> [WHAT THE TASK ASKS]: For the listing that follows, give again exactly the lines from the one with "A)) (w : misc_world)" to the one with "fun _ _ w => match", including both.

> [ENTRIES PROVIDED]:
(* ===== verification/VendorDevfreq.v ===== *)
(** * devfreq on the vendor kernel (rknpu_devfreq.c)

    The governor, the change of frequency and runtime PM, and what init takes
    and remove gives back, for kernels from 6.1 on and before.  The OPP library
    and the rockchip_ functions are answered by parameters. *)

From S2P Require Import Prelude Opp.

(** ** State *)

(** The fields of struct rknpu_device and of its struct devfreq. *)
Record vendor_dvfs := {
  v_current_freq : Z;
  v_current_volt : Z;
  ondemand_freq : Z;
  v_devfreq : bool;              (* the pointer is not NULL *)
  mdev_info : bool;
  previous_freq : Z;
  last_freq : Z;                 (* last_status.current_frequency *)
  is_runtime_active : bool;
  v_opp_info : opp_info;
  clk_rate : Z;                  (* of the clock that suspend and resume set *)
  v_opp_clks : Z }.
#[export] Instance vendor_dvfs_settable : Settable vendor_dvfs := {| settable := fun s =>
  Build_vendor_dvfs (v_current_freq s) (v_current_volt s) (ondemand_freq s) (v_devfreq s) (mdev_info s)
    (previous_freq s) (last_freq s) (is_runtime_active s) (v_opp_info s) (clk_rate s) (v_opp_clks s) |}.

(** ** Changing the frequency *)

(** The callbacks of the profile and of the governor; the status is left as it
    is, with the values that init gave it. *)
Definition npu_devfreq_get_dev_status (s : vendor_dvfs) : Z * vendor_dvfs := (0, s).
Definition npu_devfreq_get_cur_freq (s : vendor_dvfs) : Z * Z := (0, v_current_freq s).
Definition devfreq_rknpu_ondemand_handler (s : vendor_dvfs) : Z * vendor_dvfs := (0, s).
Definition devfreq_rknpu_ondemand_func (s : vendor_dvfs) : Z :=
  if negb (ondemand_freq s =? 0) then ondemand_freq s else previous_freq s.

(** The end of both versions of npu_devfreq_target, with the result of
    dev_pm_opp_set_rate. *)
Definition target_done (ret freq volt : Z) (s : vendor_dvfs) : vendor_dvfs :=
  if negb (ret =? 0) then s
  else
    let s := s <| v_current_freq := freq |> in
    let s := if v_devfreq s then s <| last_freq := freq |> else s in
    s <| v_current_volt := volt |>.

(** From 6.1 on.  [checked] is is_rate_volt_checked, [active] pm_runtime_active;
    the result, [*freq] and the state. *)
Definition npu_devfreq_target (recommended_opp : Z -> Z + (Z * Z)) (set_rate : Z -> Z)
    (checked active : bool) (freq : Z) (s : vendor_dvfs) : Z * Z * vendor_dvfs :=
  if negb checked then (-EINVAL, freq, s)
  else
    match recommended_opp freq with
    | inl e => (e, freq, s)
    | inr (freq, volt) =>
        if freq =? v_current_freq s then (0, freq, s)
        else
          let s := s <| is_runtime_active := active |> in
          let ret := set_rate freq in
          (ret, freq, target_done ret freq volt s)
    end.

(** Before 6.1; [checked] is npu_mdevp.is_checked. *)
Definition npu_devfreq_target_5_10 (recommended_opp : Z -> Z + (Z * Z)) (set_rate : Z -> Z)
    (checked : bool) (freq : Z) (s : vendor_dvfs) : Z * Z * vendor_dvfs :=
  if negb checked then (-EINVAL, freq, s)
  else
    match recommended_opp freq with
    | inl e => (e, freq, s)
    | inr (freq, volt) => let ret := set_rate freq in (ret, freq, target_done ret freq volt s)
    end.

(** ** Runtime PM

    [scales] says that suspend changes the rate: rockchip_opp_is_use_pvtpll
    from 6.1 on, and a scmi_clk before; [set_clk] answers clk_set_rate. *)
Definition rknpu_devfreq_runtime_suspend (set_clk : Z -> Z) (scales : bool) (s : vendor_dvfs) : Z * vendor_dvfs :=
  let s := if scales && (set_clk POWER_DOWN_FREQ =? 0) then s <| clk_rate := POWER_DOWN_FREQ |> else s in
  (0, s <| v_opp_info ::= (fun i => i <| current_rm := UINT_MAX |>) |>).

(** [set_rm] is set_read_margin of the SoC's data, called with target_rm. *)
Definition rknpu_devfreq_runtime_resume (enable : Z) (set_clk : Z -> Z)
    (set_rm : option (opp_info -> Z * opp_info)) (scales : bool) (s : vendor_dvfs) : Z * vendor_dvfs :=
  if (v_current_freq s =? 0) || (v_current_volt s =? 0) then (0, s)
  else if negb (enable =? 0) then (enable, s)
  else
    let s := s <| v_opp_clks ::= Z.succ |> in
    let s := match set_rm with Some f => s <| v_opp_info ::= (fun i => (f i).2) |> | None => s end in
    let s := if scales && (set_clk (v_current_freq s) =? 0) then s <| clk_rate := v_current_freq s |> else s in
    (0, s <| v_opp_clks ::= Z.pred |>).

(** The text before 6.1, which asks for a scmi_clk. *)
Definition rknpu_devfreq_runtime_suspend_5_10 (set_clk : Z -> Z) (scmi_clk : bool) (s : vendor_dvfs)
  : Z * vendor_dvfs := rknpu_devfreq_runtime_suspend set_clk scmi_clk s.
Definition rknpu_devfreq_runtime_resume_5_10 (enable : Z) (set_clk : Z -> Z)
    (set_rm : option (opp_info -> Z * opp_info)) (scmi_clk : bool) (s : vendor_dvfs) : Z * vendor_dvfs :=
  rknpu_devfreq_runtime_resume enable set_clk set_rm scmi_clk s.

(** ** Init and remove *)

(** What the driver holds: OPP tables, governors, devfreq devices (released
    with the device), monitors, sets of regulators, OPP helpers and cooling
    devices. *)
Record dvfs_holds := {
  opp_table : Z; governor : Z; devfreq_dev : Z; monitor : Z;
  opp_regulators : Z; opp_helpers : Z; cooling : Z }.
#[export] Instance dvfs_holds_settable : Settable dvfs_holds := {| settable := fun h =>
  Build_dvfs_holds (opp_table h) (governor h) (devfreq_dev h) (monitor h) (opp_regulators h)
    (opp_helpers h) (cooling h) |}.

(** The answers to one init: results (0 or an error), the rate the clock reads
    first, the frequency of the recommended OPP, and what the clock and the
    regulator read afterwards. *)
Record init_answer := {
  two_supplies : bool;
  regulators_ret : Z;
  helper_ret : Z;
  table_ret : Z;
  first_rate : Z;
  opp_ret : Z;
  opp_freq : Z;
  governor_ret : Z;
  add_ret : Z;
  monitor_ok : bool;
  has_power_coeff : bool;        (* of the device tree or of the power model *)
  cooling_ok : bool;
  init_rate : Z;
  init_uv : Z }.

(** The end of a successful init. *)
Definition init_done (ans : init_answer) (s : vendor_dvfs) : vendor_dvfs :=
  s <| mdev_info := monitor_ok ans |> <| v_current_freq := init_rate ans |>
    <| ondemand_freq := init_rate ans |> <| v_current_volt := init_uv ans |>
    <| previous_freq := init_rate ans |> <| last_freq := init_rate ans |>.

Definition err_uinit_table (ret : Z) (s : vendor_dvfs) (h : dvfs_holds) : Z * vendor_dvfs * dvfs_holds :=
  (ret, s, h <| opp_table ::= Z.pred |>).
Definition err_remove_governor (ret : Z) (s : vendor_dvfs) (h : dvfs_holds) : Z * vendor_dvfs * dvfs_holds :=
  err_uinit_table ret s (h <| governor ::= Z.pred |>).

(** From 6.1 on. *)
Definition rknpu_devfreq_init (ans : init_answer) (s : vendor_dvfs) (h : dvfs_holds)
  : Z * vendor_dvfs * dvfs_holds :=
  if negb (table_ret ans =? 0) then (-EINVAL, s, h)
  else
    let h := h <| opp_table ::= Z.succ |> in
    let s := s <| v_current_freq := first_rate ans |> in
    if negb (opp_ret ans =? 0) then err_uinit_table (opp_ret ans) s h
    else
      let s := s <| v_current_freq := opp_freq ans |> in
      if negb (governor_ret ans =? 0) then err_uinit_table (governor_ret ans) s h
      else
        let h := h <| governor ::= Z.succ |> in
        if negb (add_ret ans =? 0) then err_remove_governor (add_ret ans) (s <| v_devfreq := false |>) h
        else
          let h := h <| devfreq_dev ::= Z.succ |> in
          let h := if monitor_ok ans then h <| monitor ::= Z.succ |> else h in
          (0, init_done ans (s <| v_devfreq := true |>), h).

(** Before 6.1, from rockchip_init_opp_table on, and the whole. *)
Definition err_remove_table_5_10 (ret : Z) (s : vendor_dvfs) (h : dvfs_holds) : Z * vendor_dvfs * dvfs_holds :=
  (ret, s <| v_devfreq := false |>, h <| opp_table ::= Z.pred |>).
Definition init_table_5_10 (ans : init_answer) (s : vendor_dvfs) (h : dvfs_holds)
  : Z * vendor_dvfs * dvfs_holds :=
  if negb (table_ret ans =? 0) then (table_ret ans, s, h)
  else
    let h := h <| opp_table ::= Z.succ |> in
    let s := s <| v_current_freq := first_rate ans |> in
    if negb (opp_ret ans =? 0) then err_remove_table_5_10 (opp_ret ans) s h
    else
      let s := s <| v_current_freq := opp_freq ans |> in
      if negb (governor_ret ans =? 0) then err_remove_table_5_10 (governor_ret ans) s h
      else
        let h := h <| governor ::= Z.succ |> in
        if negb (add_ret ans =? 0) then err_remove_table_5_10 (add_ret ans) s (h <| governor ::= Z.pred |>)
        else
          let h := h <| devfreq_dev ::= Z.succ |> in
          let h := if monitor_ok ans then h <| monitor ::= Z.succ |> else h in
          let h := if has_power_coeff ans && cooling_ok ans then h <| cooling ::= Z.succ |> else h in
          (0, init_done ans (s <| v_devfreq := true |>), h).

Definition rknpu_devfreq_init_5_10 (ans : init_answer) (s : vendor_dvfs) (h : dvfs_holds)
  : Z * vendor_dvfs * dvfs_holds :=
  if negb (regulators_ret ans =? 0) then (regulators_ret ans, s, h)
  else
    let h := h <| opp_regulators ::= Z.succ |> in
    if two_supplies ans then
      if negb (helper_ret ans =? 0) then (helper_ret ans, s, h <| opp_regulators ::= Z.pred |>)
      else init_table_5_10 ans s (h <| opp_helpers ::= Z.succ |>)
    else init_table_5_10 ans s h.

Definition rknpu_devfreq_remove (s : vendor_dvfs) (h : dvfs_holds) : vendor_dvfs * dvfs_holds :=
  let h := if mdev_info s then h <| monitor ::= Z.pred |> else h in
  let s := s <| mdev_info := false |> in
  let h := if v_devfreq s then h <| governor ::= Z.pred |> else h in
  (s, h <| opp_table ::= Z.pred |>).

(** ** Theorems *)

Lemma dvfs_holds_eq (h h' : dvfs_holds) :
  opp_table h = opp_table h' -> governor h = governor h' -> devfreq_dev h = devfreq_dev h' ->
  monitor h = monitor h' -> opp_regulators h = opp_regulators h' -> opp_helpers h = opp_helpers h' ->
  cooling h = cooling h' -> h = h'.
Proof. destruct h, h'; cbn. by intros -> -> -> -> -> -> ->. Qed.

(** On kernels from 6.1 on, a failed rknpu_devfreq_init gives back all it
    took; rknpu_probe ignores the failure, and rknpu_devfreq_remove then releases
    an OPP table that is not held.  After a successful init, remove gives back
    all but the devfreq device, which goes with the device.  Before 6.1 remove
    also leaves the regulators, the OPP helper and the cooling device. *)
Theorem vendor_devfreq_init_then_remove (ans : init_answer) (s : vendor_dvfs) (h : dvfs_holds) :
  v_devfreq s = false -> mdev_info s = false ->
  (let '(ret, s', h') := rknpu_devfreq_init ans s h in
   let h'' := (rknpu_devfreq_remove s' h').2 in
   (ret <> 0 -> h' = h /\ h'' = h <| opp_table ::= Z.pred |>) /\
   (ret = 0 -> h'' = h <| devfreq_dev ::= Z.succ |>)) /\
  (let '(ret, s', h') := rknpu_devfreq_init_5_10 ans s h in
   ret = 0 -> (rknpu_devfreq_remove s' h').2 =
     h <| devfreq_dev ::= Z.succ |> <| opp_regulators ::= Z.succ |>
       <| opp_helpers ::= Z.add (Z.b2z (two_supplies ans)) |>
       <| cooling ::= Z.add (Z.b2z (has_power_coeff ans && cooling_ok ans)) |>).
Proof.
  intros Hd Hm.
  assert (Hd' : forall s, v_devfreq s = false -> mdev_info s = false ->
    forall h, (rknpu_devfreq_remove s h).2 = h <| opp_table ::= Z.pred |>)
    by (intros s0 E1 E2 h0; unfold rknpu_devfreq_remove; cbn; by rewrite E2, E1).
  split.
  - unfold rknpu_devfreq_init, err_remove_governor, err_uinit_table.
    repeat (case_bool; cbn [negb]); split; intros Hr; try done; try lia.
    all: try (split; [apply dvfs_holds_eq; cbn; lia|]; rewrite Hd' by done; apply dvfs_holds_eq; cbn; lia).
    unfold rknpu_devfreq_remove. cbn. destruct (monitor_ok ans); apply dvfs_holds_eq; cbn; lia.
  - unfold rknpu_devfreq_init_5_10, init_table_5_10, err_remove_table_5_10.
    destruct (two_supplies ans); repeat case_bool; cbn [negb]; try done; intros _;
      unfold rknpu_devfreq_remove; cbn; destruct (monitor_ok ans), (has_power_coeff ans && cooling_ok ans);
      apply dvfs_holds_eq; cbn; lia.
Qed.

Definition example_vendor : vendor_dvfs := {|
  v_current_freq := 0; v_current_volt := 0; ondemand_freq := 0; v_devfreq := false; mdev_info := false;
  previous_freq := 0; last_freq := 0; is_runtime_active := false; v_opp_info := {| grf := true; volt_rm_tbl := true; current_rm := UINT_MAX; grf_writes := [] |};
  clk_rate := POWER_DOWN_FREQ; v_opp_clks := 0 |}.
Definition no_holds : dvfs_holds := {|
  opp_table := 0; governor := 0; devfreq_dev := 0; monitor := 0; opp_regulators := 0; opp_helpers := 0;
  cooling := 0 |}.
Definition example_init (add : Z) : init_answer := {|
  two_supplies := true; regulators_ret := 0; helper_ret := 0; table_ret := 0; first_rate := 594000000;
  opp_ret := 0; opp_freq := 600000000; governor_ret := 0; add_ret := add; monitor_ok := true;
  has_power_coeff := true; cooling_ok := true; init_rate := 594000000; init_uv := 850000 |}.

Lemma vendor_devfreq_init_then_remove_witness :
  (let '(_, s, h) := rknpu_devfreq_init (example_init (-ENOMEM)) example_vendor no_holds in
   opp_table (rknpu_devfreq_remove s h).2 = -1) /\
  (let '(_, s, h) := rknpu_devfreq_init_5_10 (example_init 0) example_vendor no_holds in
   let h := (rknpu_devfreq_remove s h).2 in
   opp_table h = 0 /\ opp_regulators h = 1 /\ opp_helpers h = 1 /\ cooling h = 1).
Proof.
  destruct (vendor_devfreq_init_then_remove (example_init (-ENOMEM)) example_vendor no_holds eq_refl eq_refl)
    as [H1 _].
  destruct (vendor_devfreq_init_then_remove (example_init 0) example_vendor no_holds eq_refl eq_refl)
    as [_ H2].
  destruct (rknpu_devfreq_init (example_init (-ENOMEM)) example_vendor no_holds) as [[r1 s1] h1] eqn:E1.
  destruct (rknpu_devfreq_init_5_10 (example_init 0) example_vendor no_holds) as [[r2 s2] h2] eqn:E2.
  assert (r1 = -ENOMEM) as -> by (vm_compute in E1; by injection E1 as <- _ _).
  assert (r2 = 0) as -> by (vm_compute in E2; by injection E2 as <- _ _).
  destruct H1 as [H1 _]. destruct (H1 ltac:(discriminate)) as [_ ->]. rewrite (H2 eq_refl).
  split; [reflexivity|]. repeat split; reflexivity.
Defined.
(* ===== verification/Misc.v ===== *)
(** * The misc device /dev/rknpu as a whole (rknpu_drv.c)

    The three ways into the driver through the misc device, open, ioctl and
    release, with the handlers of the other files behind the dispatch: the
    action and submit ioctls on the device, the memory ioctls on the sessions.
    The two sides share the memory objects: a job finds its tasks through an
    object of a session.  An ioctl is one step here; the interleavings of the
    power references are in Power.v, those of the jobs in JobSched.v. *)

From S2P Require Import Prelude Config Domain Device Reset Job Batch Commit Power Mm Action Mem Ioctl.

(** ** State *)

(** [mw_mem] are the sessions, [mw_dev] the device. *)
Record misc_world := { mw_mem : mem_world; mw_dev : rknpu_device }.
#[export] Instance misc_world_settable : Settable misc_world := {| settable := fun w =>
  Build_misc_world (mw_mem w) (mw_dev w) |}.

(** What the submission of a job sees of a session's object: the tasks, which
    are user memory and an input of every call, if it has a kernel mapping. *)
Definition task_object (tasks : list rknpu_task) (o : rknpu_mem_object) : npu_object :=
  {| o_kv_addr := if mo_kv o then Some tasks else None; o_refcount := 0 |}.
Definition shared_objects (tasks : Z -> list rknpu_task) (m : gmap Z rknpu_mem_object) : gmap Z npu_object :=
  map_imap (fun p o => Some (task_object (tasks p) o)) m.

(** What one call reads from user memory and from the kernel. *)
Record misc_call := {
  ml_tasks : Z -> list rknpu_task;
  ml_action : bool * bool * Z * Z;                 (* copy in, copy out, flags, value *)
  ml_submit : option rknpu_submit * bool;          (* the arguments, copy out *)
  ml_submit_env : submit_env;
  ml_create : create_answer * rknpu_mem_create;
  ml_destroy : bool * Z;                           (* copy in, obj_addr *)
  ml_sync : bool * Z * Z * Z * Z;                  (* copy in, flags, obj_addr, offset, size *)
  ml_sgt : Z -> Z * list Z }.

(** _IOC_SIZE. *)
Definition IOC_SIZE (cmd : Z) : Z := Z.land (Z.shiftr cmd 16) 0x3fff.

Section Misc.
Context {iommu : IommuDomain} (k : iommu_kernel) (env : action_env) (l : power_layout).

(** A call on the device; no world is left after a fault. *)
Definition on_device {A} (m : M (Z * A)) (w : misc_world) : Z * option misc_world :=
  match m (mw_dev w) with
  | Ret (r, _) d => (r, Some (w <| mw_dev := d |>))
  | _ => (0, None)
  end.

Definition on_sessions {A} (r : option (Z * A)) (f : A -> mem_world) (w : misc_world) : Z * option misc_world :=
  match r with
  | Some (r, a) => (r, Some (w <| mw_mem := f a |>))
  | None => (0, None)
  end.

(** The job side sees the objects of the sessions. *)
Definition share (c : misc_call) (w : misc_world) : misc_world :=
  w <| mw_dev ::= (fun d => d <| Device.mem_objects := shared_objects (ml_tasks c) (mem_objs (mw_mem w)) |>) |>.

(** The handlers behind the dispatch, on a world that has not faulted. *)
Definition after_fault (f : misc_world -> Z * option misc_world) : handler (W := option misc_world) :=
  fun _ _ w => match w with Some w => f w | None => (0, None) end.

Definition misc_handlers (c : misc_call) (file cmd : Z) : handlers (option misc_world) :=
  {| h_action := after_fault (fun w =>
       let '(copy_in, copy_out, flags, value) := ml_action c in
       on_device (rknpu_miscdev_action_ioctl k env copy_in copy_out flags value) w);
     h_submit := after_fault (fun w =>
       on_device (rknpu_miscdev_submit_ioctl k (ml_submit_env c) (ml_submit c).1 (ml_submit c).2) (share c w));
     h_create := after_fault (fun w =>
       let '(r, _, m) := rknpu_mem_create_ioctl (ml_create c).1 file (IOC_SIZE cmd) (ml_create c).2 (mw_mem w) in
       (r, Some (share c (w <| mw_mem := m |>))));
     h_map := after_fault (fun w => (-EINVAL, Some w));
     h_destroy := after_fault (fun w =>
       let '(r, w) := on_sessions (rknpu_mem_destroy_ioctl (ml_destroy c).1 file (ml_destroy c).2 (mw_mem w)) id w in
       (r, share c <$> w));
     h_sync := after_fault (fun w =>
       let '(copy_in, flags, obj_addr, offset, size) := ml_sync c in
       on_sessions (rknpu_mem_sync_ioctl copy_in file flags obj_addr offset size (ml_sgt c) (mw_mem w))
         (fun _ => mw_mem w) w) |}.
Lemma family_present_spec {A : Type} (T : Table)
    (key : string → A → string) (entries : list (A * Key))
    (m : Z) (a : A) (v : Key) :
  family_present T key entries = true →
  1 ≤ m ≤ 15 → In (a, v) entries →
  T !! key (Itoa (m + 1)) a = Some (set_Mod v m).
Proof.
  unfold family_present. rewrite forallb_forall. intros Hall Hm Hin.
  specialize (Hall m). rewrite forallb_forall in Hall.
  specialize (Hall ltac:(apply list_elem_of_In, elem_of_seqZ; lia) (a, v) Hin).
  cbn [fst snd] in Hall. by apply bool_decide_eq_true in Hall.
Qed.

Lemma family_absent_spec {A : Type} (T : Table)
    (key : string → A → string) (entries : list (A * Key))
    (m : Z) (a : A) (v : Key) :
  family_absent T key entries = true →
  1 ≤ m ≤ 15 → In (a, v) entries →
  T !! key (Itoa (m + 1)) a = None.
Proof.
  unfold family_absent. rewrite forallb_forall. intros Hall Hm Hin.
  specialize (Hall m). rewrite forallb_forall in Hall.
  specialize (Hall ltac:(apply list_elem_of_In, elem_of_seqZ; lia) (a, v) Hin).
  cbn [fst] in Hall. by destruct (T !! key (Itoa (m + 1)) a).
Qed.


Lemma tableBeforeAlt_families (flags : Z) :
  has flags FlagNoXTerm = false →
  family_present (tableBeforeAlt_fn flags) ss3Func_key ss3FuncKeys_literal
  = true ∧
  family_present (tableBeforeAlt_fn flags) csiTilde_key
    (csiTildeKeys_literal (find flags) (sel flags)) = true ∧
  family_present (tableBeforeAlt_fn flags) modifyOther_key
    modifyOtherKeys_literal = true.
Proof.
  intros Hx. unfold tableBeforeAlt_fn. rewrite Hx. cbn [negb].
  unfold find, sel. cbv zeta.
  destruct (has flags FlagFind), (has flags FlagSelect);
    forget_locals flags; repeat split; vm_compute; reflexivity.
Qed.

Lemma tableBeforeAlt_no_families (flags : Z) :
  has flags FlagNoXTerm = true →
  family_absent (tableBeforeAlt_fn flags) csiFunc_key csiFuncKeys_literal
  = true ∧
  family_absent (tableBeforeAlt_fn flags) ss3Func_key ss3FuncKeys_literal
  = true ∧
  family_absent (tableBeforeAlt_fn flags) csiTilde_key
    (csiTildeKeys_literal (find flags) (sel flags)) = true ∧
  family_absent (tableBeforeAlt_fn flags) modifyOther_key
    modifyOtherKeys_literal = true.
Proof.
  intros Hx. unfold tableBeforeAlt_fn. rewrite Hx. cbn [negb].
  forget_locals flags. repeat split; vm_compute; reflexivity.
Qed.

Lemma tableBeforeAlt_urxvt (flags : Z) :
  urxvt_present (tableBeforeAlt_fn flags)
    (csiTildeKeys_literal (find flags) (sel flags)) = true.
Proof.
  unfold tableBeforeAlt_fn, find, sel. cbv zeta.
  destruct (has flags FlagFind), (has flags FlagSelect),
    (negb (has flags FlagNoXTerm));
    forget_locals flags; vm_compute; reflexivity.
Qed.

> [THE COMPLETED TASK]:
Definition on_device {A} (m : M (Z * A)) (w : misc_world) : Z * option misc_world :=
  match m (mw_dev w) with
  | Ret (r, _) d => (r, Some (w <| mw_dev := d |>))
  | _ => (0, None)
  end.

Definition on_sessions {A} (r : option (Z * A)) (f : A -> mem_world) (w : misc_world) : Z * option misc_world :=
  match r with
  | Some (r, a) => (r, Some (w <| mw_mem := f a |>))
  | None => (0, None)
  end.

(** The job side sees the objects of the sessions. *)
Definition share (c : misc_call) (w : misc_world) : misc_world :=
  w <| mw_dev ::= (fun d => d <| Device.mem_objects := shared_objects (ml_tasks c) (mem_objs (mw_mem w)) |>) |>.

(** The handlers behind the dispatch, on a world that has not faulted. *)
Definition after_fault (f : misc_world -> Z * option misc_world) : handler (W := option misc_world) :=
  fun _ _ w => match w with Some w => f w | None => (0, None) end.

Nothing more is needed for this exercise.